[Recorded data]
□ □ □
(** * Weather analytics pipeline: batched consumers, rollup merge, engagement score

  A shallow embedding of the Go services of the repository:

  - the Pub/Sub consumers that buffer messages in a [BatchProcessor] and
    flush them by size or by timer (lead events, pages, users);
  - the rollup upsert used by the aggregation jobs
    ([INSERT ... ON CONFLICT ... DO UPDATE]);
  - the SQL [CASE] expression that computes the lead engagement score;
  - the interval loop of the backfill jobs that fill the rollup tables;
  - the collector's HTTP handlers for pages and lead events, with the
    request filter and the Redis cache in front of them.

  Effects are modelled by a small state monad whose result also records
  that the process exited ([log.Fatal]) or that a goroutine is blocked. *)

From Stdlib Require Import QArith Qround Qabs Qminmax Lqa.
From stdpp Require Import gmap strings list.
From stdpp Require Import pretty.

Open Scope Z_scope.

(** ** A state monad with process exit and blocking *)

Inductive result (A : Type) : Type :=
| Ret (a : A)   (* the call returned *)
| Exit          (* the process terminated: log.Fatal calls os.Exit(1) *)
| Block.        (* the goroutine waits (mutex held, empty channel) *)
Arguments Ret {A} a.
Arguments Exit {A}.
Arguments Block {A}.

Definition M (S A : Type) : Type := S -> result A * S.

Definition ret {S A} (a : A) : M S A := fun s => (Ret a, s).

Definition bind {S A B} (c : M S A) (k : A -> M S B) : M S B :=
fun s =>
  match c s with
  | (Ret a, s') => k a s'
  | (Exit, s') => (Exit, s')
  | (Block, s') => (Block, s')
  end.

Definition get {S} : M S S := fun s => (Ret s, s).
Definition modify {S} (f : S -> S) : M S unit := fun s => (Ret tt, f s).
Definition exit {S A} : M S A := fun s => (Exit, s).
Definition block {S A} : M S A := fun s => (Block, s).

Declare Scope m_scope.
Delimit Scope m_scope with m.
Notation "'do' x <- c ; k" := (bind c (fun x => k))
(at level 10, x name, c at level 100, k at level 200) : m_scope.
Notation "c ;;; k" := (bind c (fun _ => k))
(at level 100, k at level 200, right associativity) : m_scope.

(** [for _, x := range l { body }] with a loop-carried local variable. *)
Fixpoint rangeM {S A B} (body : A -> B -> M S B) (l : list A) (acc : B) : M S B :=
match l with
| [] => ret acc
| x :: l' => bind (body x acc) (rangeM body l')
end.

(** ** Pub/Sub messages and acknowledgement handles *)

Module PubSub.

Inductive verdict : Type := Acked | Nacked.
□ □ □
▸ REQUIRED WORK
Tell me how many lines in the entries contain the string "Inductive", and give nothing besides that number.

▸ WRITTEN ANSWER
2